Por mais que eu ande por aí, dificilmente terei vizinhança mais pacata do que aquela que me acompanhou por quatro anos em São Bento do Sul. Foi o tempo que eu morei ao lado do cemitério. Bem, não era exatamente ao lado do cemitério, mas era perto o bastante para que eu não fosse incomodado por aquela pacata gente que lá descansa eternamente. E na frente do cemitério havia também uma funerária e uma capela mortuária, de maneira que eu podia assistir de camarote à movimentação dos velórios e dos enterros. Não precisávamos de sinos avisando, bastava olhar para o estacionamento e perceber um ou dois carros diferentes que já sabíamos: “Morreu alguém!”. E, de fato, dali a pouco ouvíamos a notícia no rádio e descobríamos quem seria velado logo ali.
A cidade não é grande, então acontecia de ser o morto nosso conhecido, pelo menos de vista ou de nome. Mas nunca era uma pessoa tão próxima que me fizesse participar do velório. Na verdade, naquela época eu era todo virgem de mortes, isso era coisa que acontecia nas outras famílias. Uma vez morreu um tio do meu pai e ele foi até lá, mas eu fiquei em casa assistindo a um jogo decisivo do meu time. Ao voltar, meu time já tinha sido eliminado e havia um clima de velório lá em casa. A morte não interessava.
Às vezes eu passava na frente da capela bem na hora de um velório e esticava o olhar lá para dentro, na expectativa de enxergar o morto ou pelo menos o caixão, coisas que eu nunca havia visto de perto, só que eles armavam de um jeito que não dava para ver da rua.

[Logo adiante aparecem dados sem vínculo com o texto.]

(** The dotenv references in order, each of which uses up its replacement. *)
Fixpoint audit_bootstrap_dotenvs (remaining : list Replacement) (l : list pathReference) : X (list CandidatePath * list Replacement) :=
  match l with
  | [] => mret ([], remaining)
  | r :: l =>
      _ ← guard_if (match replacement_for remaining (resolved r) with Some p => negb (bool_decide (rp_Role p = RoleDotenv)) | None => true end)
            ErrInvalidEdit;
      '(path, _) ← auditMissingTarget (resolved r) RoleDotenv (raw r);
      '(rest, remaining) ← audit_bootstrap_dotenvs (remove_path (resolved r) remaining) l;
      mret (path :: rest, remaining)
  end.
Fixpoint audit_bootstrap_webroots (l : list pathReference) : X (list PathEvidence) :=
  match l with
  | [] => mret []
  | r :: l =>
      audited ← auditPath (resolved r) RoleWebroot (raw r) webrootRequirements policy;
      _ ← guard_if (blocked audited) ErrInvalidEdit;
      rest ← audit_bootstrap_webroots l;
      mret (evidence audited :: rest)
  end.

(** The path of the new configuration, its source and the alternate name. *)
Definition bootstrap_target (request : BootstrapRequest) : X (bytes * ConfigurationSource * option CandidatePath) :=
  if blen (br_ConfigurationPath request) =? 0 then
    '(missing, _) ← mapping (fun _ => ErrSourceChanged)
                      (auditMissingTarget (Join (br_WorkingDirectory request) (to_bytes ".lego.yaml")) RoleConfiguration []);
    mret (Join (br_WorkingDirectory request) (to_bytes ".lego.yml"), ConfigurationConventionalYML, Some missing)
  else mret (br_ConfigurationPath request, ConfigurationExplicit, None).

Definition auditBootstrap (request : BootstrapRequest) (candidate : bytes) (replacements : list Replacement) (journalExpected : bool)
    : X BootstrapAudit :=
  _ ← no_selection;
  _ ← journal_as_expected journalExpected;
  _ ← guard_if (negb (validateSelectedPath (br_WorkingDirectory request))) (Failure "path is not acceptable");
  _ ← guard_if (negb (blen (br_ConfigurationPath request) =? 0) && negb (validateSelectedPath (br_ConfigurationPath request)))
        (Failure "path is not acceptable");
  _ ← guard_if ((blen candidate =? 0) || (MaxConfigurationBytes policy <? blen candidate)) ErrInvalidEdit;
  working ← auditPath (br_WorkingDirectory request) RoleWorkingDirectory [] workingRequirements policy;
  _ ← guard_if (blocked working) ErrInvalidEdit;
  workingConfirmation ← auditPath (br_WorkingDirectory request) RoleWorkingDirectory [] workingRequirements policy;
  _ ← guard_if (negb (pe_Safe (evidence workingConfirmation))
                || negb (samePathPlacementEvidence (evidence working) (evidence workingConfirmation))) ErrSourceChanged;
  '(configurationPath, source, alternate) ← bootstrap_target request;
  '(configuration, configurationParent) ← auditMissingTarget configurationPath RoleConfiguration [];
  accepted ← returning (validateBootstrapReplacements configurationPath candidate replacements);
  let '(references, ds) := parseNativeReferences configurationPath (br_WorkingDirectory request) policy candidate in
  _ ← guard_if (hasBlockingDiagnostics ds) ErrInvalidEdit;
  storage ← auditPath (resolved (storage references)) RoleStorage (raw (storage references)) storageRequirements policy;
  _ ← guard_if (blocked storage) ErrInvalidEdit;
  '(paths, remaining) ← audit_bootstrap_dotenvs accepted (dotenv references);
  _ ← guard_if (negb (blen (remove_path configurationPath remaining) =? 0)) ErrInvalidEdit;
  roots ← audit_bootstrap_webroots (webroots references);
  mret (mk_bootstrap_audit source (evidence working) configuration alternate configurationParent (evidence storage) paths roots).

Definition AuditBootstrap (request : BootstrapRequest) (candidate : bytes) (replacements : list Replacement) : X BootstrapAudit :=
  _ ← ready;
  auditBootstrap request candidate replacements false.

(** ** Preparing *)

Definition bootstrap_prepare_one (id : bytes) (index : Z) (r : Replacement) : X (preparedReplacement * JournalFile) :=
  '(h, parentID) ← openReplacementParent policy (rp_Path r);
  let stage := stage_basename id index in
  stageMissing ← catch (missingAt h stage);
  cleanupMissing ← catch (missingAt h (cleanupBasename stage));
  targetMissing ← catch (missingAt h (Base (rp_Path r)));
  _ ← guard_if (negb (is_absent stageMissing) || negb (is_absent cleanupMissing) || negb (is_absent targetMissing)) ErrSourceChanged;
  mret (mk_prepared r index (Some h) parentID stage no_fingerprint no_fingerprint false false false,
        mk_journal_file index (rp_Role r) (rp_Path r) (Dir (rp_Path r)) stage no_identity parentID false no_identity false).

Fixpoint bootstrap_prepare_all (id : bytes) (index : Z) (l : list Replacement) : X (list preparedReplacement * list JournalFile) :=
  match l with
  | [] => mret ([], [])
  | r :: l =>
      '(p, f) ← bootstrap_prepare_one id index r;
      '(ps, fs) ← bootstrap_prepare_all id (index + 1) l;
      mret (p :: ps, f :: fs)
  end.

Bom de ver mesmo era o cortejo que saía da capela e ia até o cemitério. “Já tá saindo o enterro!”, eu avisava, algo excitado, para a minha mãe. E dali de casa ficávamos vendo o ajuntamento de pessoas, o passo devagar, a seguir uma Caravan cinza. Havia cortejos de pouca gente, havia cortejos com chuva, e alguns com banda de música tocando marchas fúnebres. Seguiam ao cemitério e geralmente iam lá para trás, onde não conseguíamos enxergar lá de casa.
Não precisávamos de sinos avisando, bastava olhar para o estacionamento e perceber um ou dois carros diferentes que já sabíamos: “Morreu alguém!”.
Embora morasse tão perto, eu pouco arriscava a andar pelo cemitério. Tinha medo. Sempre que eu ia a esse ou a qualquer outro cemitério, dormia mal. Enquanto caminhava pelas sepulturas, achava que os mortos estavam me vendo. Se pisava em cima de uma, inadvertidamente, pedia desculpas ao morto. “Memento mori”, lembra-te da morte, aconselhava o portão do cemitério, o que me assustava ainda mais.
Fui ficando mais familiarizado com o cemitério ao começar a fazer minha árvore genealógica. Ia até lá pesquisar datas de parentes mortos. Da janela do meu quarto, eu podia ver a cruz na sepultura do meu trisavô, o velho Fendrich. Por vezes, eu olhava para o cemitério e descobria meu avô por lá, fazendo alguma visita ou coletando datas, para mim, de pessoas que só ele sabia onde estavam sepultadas. Hoje também ele já se tornou túmulo e lápide, ali mesmo.
Foi ele, na verdade, o meu primeiro morto, o primeiro velório, o primeiro enterro, a primeira vez que entrei naquela capela mortuária, quando eu já não morava ali perto. O cortejo dele teve banda de música e teve coral, porque ele era mesmo homem do canto e da música. Voltei ao cemitério algumas vezes, nas primeiras ainda orando diante do túmulo, achando que ele estava ali ouvindo. Depois de um tempo, eu achei que os mortos não estavam mais ali e perdi o medo. Carrego a memória do avô comigo e acho que pode me ouvir sem precisar do cemitério.
Se não acontecer nenhuma surpresa, deve ser ali, nesse mesmo cemitério, que eu próprio descansarei. Apesar que ultimamente acho que cemitério só dá trabalho para quem fica. Em todo caso, prometo que não irei causar problemas para a vizinhança.